Purpose: Second-line chemotherapy of advanced non-small cell lung cancer (NSCLC) with docetaxel or pemetrexed allows to achieve objective response rate only in 5-10 % of patients. Recent studies have shown that single nucleotide polymorphisms (SNPs) in genes encoding proteins which regulate dynamics of microtubules may be considered as predictive factors of response to taxane-based chemotherapy. STMN1 gene encodes stathmin 1, which plays role in cell division by regulation of microtubules depolarisation, and this process may be associated with taxanes' effectiveness.
Materials and methods: Using HRM-PCR technique, we evaluated the -2166C>T SNP of STMN1 gene in DNA from peripheral blood leucocytes of 54 advanced NSCLC patients treated in second-line monotherapy with docetaxel or paclitaxel.
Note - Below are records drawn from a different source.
(* ===== verification/AccountLimits.v ===== *)
(** * The rate limits of the account service

    A window of the clock never holds more admitted calls than the limit, and
    a refused call reaches neither the credential store nor the network. *)

From S2P Require Import Prelude RustStd IpAddr BTreeMap Externs Fixtures RepoSyntax RepoRecords RepoRecordSet RepoMst RepoCar Repository CredIdentity CredTokens CredStore Http FarcasterMessage FarcasterClient FarcasterVerify Settings AccountNode AccountExec AccountLogic.

(** A history of calls: the limiter's times, and the calls it admitted. *)
Definition limit_step (window capacity : Z) (st : list Z * list Z) (now : Z) : list Z * list Z :=
  let '(times, r) := limit st.1 now window capacity in
  (times, match r with Ok _ => st.2 ++ [now] | Err _ => st.2 end).
Definition limit_history (window capacity : Z) (calls : list Z) : list Z * list Z :=
  foldl (limit_step window capacity) ([], []) calls.

(** The admitted calls of the window that starts at [t]. *)
Definition within (t window : Z) (l : list Z) : list Z := filter (λ x, t ≤ x < t + window) l.

Lemma within_snoc t window l x :
  within t window (l ++ [x]) = within t window l ++ (if decide (t ≤ x < t + window) then [x] else []).
Proof. unfold within. rewrite filter_app, filter_cons, filter_nil. done. Qed.

Lemma filter_length_le {A} (P Q : A → Prop) `{∀ x, Decision (P x), ∀ x, Decision (Q x)} (l : list A) :
  (∀ x, x ∈ l → P x → Q x) → len (filter P l) ≤ len (filter Q l).
Proof.
  induction l as [|x l IH]; intros HPQ; [done|]. rewrite !filter_cons.
  assert (len (filter P l) ≤ len (filter Q l)) by (apply IH; intros y Hy; apply HPQ; by right).
  destruct (decide (P x)) as [HP|]; [rewrite (decide_True (P := Q x)) by (apply HPQ; [by left|done])|];
    [|destruct (decide (Q x))]; autorewrite with psky; lia.
Qed.

(** What the limiter remembers after the calls up to [last]. *)
Record remembers (window capacity last : Z) (st : list Z * list Z) : Prop := {
  rm_past : Forall (λ x, x ≤ last) st.2;
  rm_times : ∀ now, last ≤ now → filter (λ x, saturating_sub now x < window) st.1 = filter (λ x, now - x < window) st.2;
  rm_windows : ∀ t, len (within t window st.2) ≤ capacity
}.

Lemma remembers_step window capacity last st now : 0 < window → remembers window capacity last st → last ≤ now →
  remembers window capacity now (limit_step window capacity st now).
Proof.
  intros Hw [Hpast Htimes Hwin] Hle.
  assert (Hpast' : Forall (λ x, x ≤ now) st.2) by (eapply Forall_impl; [exact Hpast|]; simpl; lia).
  assert (Hkept : ∀ now', now ≤ now' →
    filter (λ x, saturating_sub now' x < window) (filter (λ x, saturating_sub now x < window) st.1) =
    filter (λ x, now' - x < window) st.2).
  { intros now' Hn. rewrite list_filter_filter_l; [apply Htimes; lia|].
    intros x. unfold saturating_sub. lia. }
  unfold limit_step, limit.
  destruct (Z.leb_spec capacity (len (filter (λ x, saturating_sub now x < window) st.1))) as [|Hroom]; cbn [fst snd].
  - split; cbn [fst snd]; [done|done|done].
  - split; cbn [fst snd].
    + apply Forall_app. split; [done|]. by repeat constructor.
    + intros now' Hn. rewrite !filter_app, Hkept by done. f_equal. rewrite !filter_cons, !filter_nil.
      assert (saturating_sub now' now = now' - now) as -> by (unfold saturating_sub; lia). done.
    + intros t. rewrite within_snoc. autorewrite with psky. specialize (Hwin t).
      destruct (decide (t ≤ now < t + window)); [|rewrite len_nil; lia].
      rewrite (Htimes now) in Hroom by done.
      assert (len (within t window st.2) ≤ len (filter (λ x, now - x < window) st.2)).
      { apply filter_length_le. intros x _. lia. }
      rewrite len_cons, len_nil. lia.
Qed.

Lemma history_remembers window capacity calls last st : 0 < window → remembers window capacity last st →
  Sorted Z.le (last :: calls) → ∃ last', remembers window capacity last' (foldl (limit_step window capacity) st calls).
Proof.
  intros Hw. revert last st. induction calls as [|now calls IH]; intros last st Hr Hs; [by exists last|].
  apply Sorted_inv in Hs as [Hs Hhd]. apply HdRel_inv in Hhd.
  exact (IH now _ (remembers_step _ _ _ _ _ Hw Hr Hhd) Hs).
Qed.

Lemma empty_remembers window capacity last : 0 ≤ capacity → remembers window capacity last ([], []).
Proof. intros Hc. split; cbn [fst snd]; [constructor|done|]. intros t. unfold within. by rewrite filter_nil, len_nil. Qed.

(** ** Password guesses *)

Section guesses.
Context {SHA : Sha256} {CID : CidLib} {HDC : DagCbor} {ECD : Ecdsa} {URL : UrlLib}
  {JSON : JsonText} {B64 : Base64Url} {HMAC : HmacSha256} {HEX : HexLib} {B58 : Base58}
  {RAW : JsonDocument} {TIME : TimeLib} {SIWE : SiweLib} {KEC : Keccak256} {QR : QrCodeLib} {B64S : Base64StdEncode}.
Context (peer : Peer) (clock : nat → Z) (random : nat → bytes) (trouble : Trouble).

Abbreviation execute := (execute peer clock random trouble).
Abbreviation node_execute := (node_execute peer clock random trouble).

(** The time of a login whose password is compared: past the lock, the switch
    and the limiter. *)
Definition guess (locked : bool) (action : Action) (w : World) : option Z :=
  match locked, action with
  | false, Login _ _ =>
      if as_enabled (co_settings (w_core w)) then
        match limit (password_times (w_core w)) (clock (w_ticks w)) 60 20 with
        | (_, Ok _) => Some (clock (w_ticks w))
        | (_, Err _) => None
        end
      else None
  | _, _ => None
  end.

(** Requests in the order in which they reach the service. *)
Definition guess_step (st : World * list Z) (rq : bool * Action) : World * list Z :=
  ((node_execute rq.1 rq.2 st.1).2, st.2 ++ option_list (guess rq.1 rq.2 st.1)).
Definition guesses (w : World) (rqs : list (bool * Action)) : World * list Z := foldl guess_step (w, []) rqs.

Definition has_times (times : list Z) (c : Core) (_ : list Exchange) : Prop := password_times c = times.

Lemma starts_times times now : preserves (has_times times) (limit_starts now).
Proof. intros w Hw. unfold limit_starts. by destruct (limit _ _ _ _) as [l [?|?]]. Qed.

Lemma authority_times times : preserves (has_times times) (ensure_authority peer clock trouble).
Proof. unfold ensure_authority. preserve; done. Qed.

Lemma perform_times times now action : (∀ i p, action ≠ Login i p) →
  preserves (has_times times) (perform peer clock random trouble now action).
Proof.
  intros Hl. pose proof (authority_times times). pose proof (starts_times times).
  destruct action; try (by edestruct Hl);
    unfold perform, do_start, do_poll, do_passwords, do_issue, do_refresh, check_session, grant, poll_proof,
      complete_poll, check_previous, replace_authority; preserve; done.
Qed.

Lemma refused_login i p now w times f : limit (password_times (w_core w)) now 60 20 = (times, Err f) →
  perform peer clock random trouble now (Login i p) w =
    (Err (Failed failure_busy), set_core (set_times (start_times (w_core w)) times (w_core w)) w).
Proof.
  intros Hl. assert (f = failure_busy) as ->.
  { unfold limit in Hl. destruct (_ <=? _); by simplify_eq. }
  cbn [perform]. unfold do_login, mbind at 1, acct_bind at 1, limit_passwords. by rewrite Hl.
Qed.

Lemma admitted_login i p now w times u : limit (password_times (w_core w)) now 60 20 = (times, Ok u) →
  has_times times (w_core (perform peer clock random trouble now (Login i p) w).2) [].
Proof.
  intros Hl. cbn [perform]. unfold do_login, mbind at 1, acct_bind at 1, limit_passwords. rewrite Hl. cbn [map_err].
  match goal with |- has_times _ (w_core (?m ?w1).2) _ =>
    assert (preserves (has_times times) m) as Hp by (pose proof (authority_times times); preserve; done);
    specialize (Hp w1 eq_refl); destruct (m w1) as [[?|?] ?] end; exact Hp.
Qed.

(** The world in which the action of an enabled service is performed. *)
Definition entered (w : World) : World :=
  mkWorld (retain_live (clock (w_ticks w)) (w_core w)) (w_trace w) (S (w_ticks w)) (w_draws w) (w_calls w) (w_queries w).

Lemma execute_enabled action w : as_enabled (co_settings (w_core w)) = true →
  execute action w = perform peer clock random trouble (clock (w_ticks w)) action (entered w).
Proof.
  intros He. unfold AccountExec.execute, mbind, acct_bind, get, lift_failure. by rewrite He.
Qed.

Lemma execute_disabled action w : as_enabled (co_settings (w_core w)) = false →
  execute action w = (Err (Failed failure_disabled), w).
Proof. intros He. unfold AccountExec.execute, mbind, acct_bind, get, lift_failure. by rewrite He. Qed.

Lemma guess_times locked action w : let w' := (node_execute locked action w).2 in
  (password_times (w_core w'), option_list (guess locked action w)) =
    (password_times (w_core w), []) ∨
  let '(times, r) := limit (password_times (w_core w)) (clock (w_ticks w)) 60 20 in
  (password_times (w_core w'), option_list (guess locked action w)) =
    (times, match r with Ok _ => [clock (w_ticks w)] | Err _ => [] end).
Proof.
  destruct (AccountExec.node_execute _ _ _ _ _ _ _) as [r w'] eqn:Hn.
  apply node_execute_spec in Hn as [(-> & _ & ->)|(r1 & w1 & e & -> & He & _ & Hc & _)]; [by left|].
  cbn [snd]. rewrite Hc. cbn [push_event set_events password_times].
  destruct (as_enabled (co_settings (w_core w))) eqn:Hen.
  2: { rewrite execute_disabled in He by done. injection He as _ <-. left. unfold guess. rewrite Hen. by destruct action. }
  rewrite execute_enabled in He by done. unfold guess. rewrite Hen.
  assert ((∃ i p, action = Login i p) ∨ ∀ i p, action ≠ Login i p) as [(i & p & ->)|Hnl]
    by (destruct action; [..|left; eauto| | | | | |]; by right).
  - right. destruct (limit _ _ _ _) as [times [u|f]] eqn:Hl.
    + pose proof (admitted_login i p _ (entered w) _ _ Hl) as Ht. rewrite He in Ht. by rewrite Ht.
    + rewrite (refused_login i p _ (entered w) _ _ Hl) in He. by injection He as _ <-.
  - left. pose proof (perform_times (password_times (w_core w)) (clock (w_ticks w)) action Hnl (entered w) eq_refl) as Hp.
    rewrite He in Hp. destruct action; try (by edestruct Hnl); destruct r1; by rewrite Hp.
Qed.

Lemma guess_remembers locked action w adm : (∀ i j, (i ≤ j)%nat → clock i ≤ clock j) →
  (∃ last, remembers 60 20 last (password_times (w_core w), adm) ∧ last ≤ clock (w_ticks w)) →
  let '(w', adm') := guess_step (w, adm) (locked, action) in
  ∃ last, remembers 60 20 last (password_times (w_core w'), adm') ∧ last ≤ clock (w_ticks w').
Proof.
  intros Hmono (last & Hr & Hlast). unfold guess_step. cbn [fst snd].
  pose proof (Hmono _ _ (node_execute_ticks peer clock random trouble locked action w)) as Hticks.
  destruct (guess_times locked action w) as [Hg|Hg].
  - injection Hg as -> ->. rewrite app_nil_r. exists last. split; [done|lia].
  - pose proof (remembers_step 60 20 last _ (clock (w_ticks w)) eq_refl Hr Hlast) as Hs.
    unfold limit_step in Hs. cbn [fst snd] in Hs.
    destruct (limit _ _ _ _) as [times [u|f]]; injection Hg as -> ->; exists (clock (w_ticks w)); (split; [|done]);
      [exact Hs|by rewrite app_nil_r].
Qed.

Lemma guesses_remember rqs st : (∀ i j, (i ≤ j)%nat → clock i ≤ clock j) →
  (∃ last, remembers 60 20 last (password_times (w_core st.1), st.2) ∧ last ≤ clock (w_ticks st.1)) →
  let st' := foldl guess_step st rqs in
  ∃ last, remembers 60 20 last (password_times (w_core st'.1), st'.2) ∧ last ≤ clock (w_ticks st'.1).
Proof.
  intros Hmono. revert st. induction rqs as [|[locked action] rqs IH]; intros [w adm] Hinit; [exact Hinit|].
  apply IH. pose proof (guess_remembers locked action w adm Hmono Hinit) as Hstep. by destruct (guess_step _ _).
Qed.

Lemma unguessed_login locked i p w r w' : node_execute locked (Login i p) w = (r, w') →
  guess locked (Login i p) w = None →
  (∃ f, r = Err f) ∧ co_store (w_core w') = co_store (w_core w) ∧ w_trace w' = w_trace w.
Proof.
  intros Hn Hg. apply node_execute_spec in Hn as [(-> & -> & ->)|(r1 & w1 & e & -> & He & -> & Hc & Htr & _)];
    [split_and!; [by eexists|done|done]|].
  rewrite Hc, Htr. unfold guess in Hg. destruct (as_enabled (co_settings (w_core w))) eqn:Hen.
  - rewrite execute_enabled in He by done. destruct (limit _ _ _ _) as [times [u|f]] eqn:Hl; [done|].
    rewrite (refused_login i p _ (entered w) _ _ Hl) in He. injection He as <- <-.
    split_and!; [by eexists|done|done].
  - rewrite execute_disabled in He by done. injection He as <- <-. split_and!; [by eexists|done|done].
Qed.

End guesses.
Results: Patients with TT genotype of STMN1 gene demonstrated significantly longer progression-free survival (PFS) and the lower risk of early disease progression after second-line treatment compared to patients with other STMN1 genotypes (median PFS: 7 and 2 months; p = 0.0154; HR = 0.371; 95 % CI 0.184-0.743). Early disease progression during second-line chemotherapy was significantly more frequently observed in patients with CC genotype of STMN1 in contrast to patients with presence of T allele (median PFS: 2 and 4 months; p = 0.0385; HR = 1.776; 95 % CI 0.905-3.445).
Conclusion: Only selected NSCLC patients could benefit from second-line chemotherapy. Therefore, investigations of novel predictive molecular factors for proper qualification of patients to second-line taxane-based chemotherapy are justified. Studied SNP of STMN1 gene may have potential predictive role in such therapy.
Keywords: Docetaxel; Non-small cell lung cancer; Paclitaxel; STMN1; Second-line chemotherapy.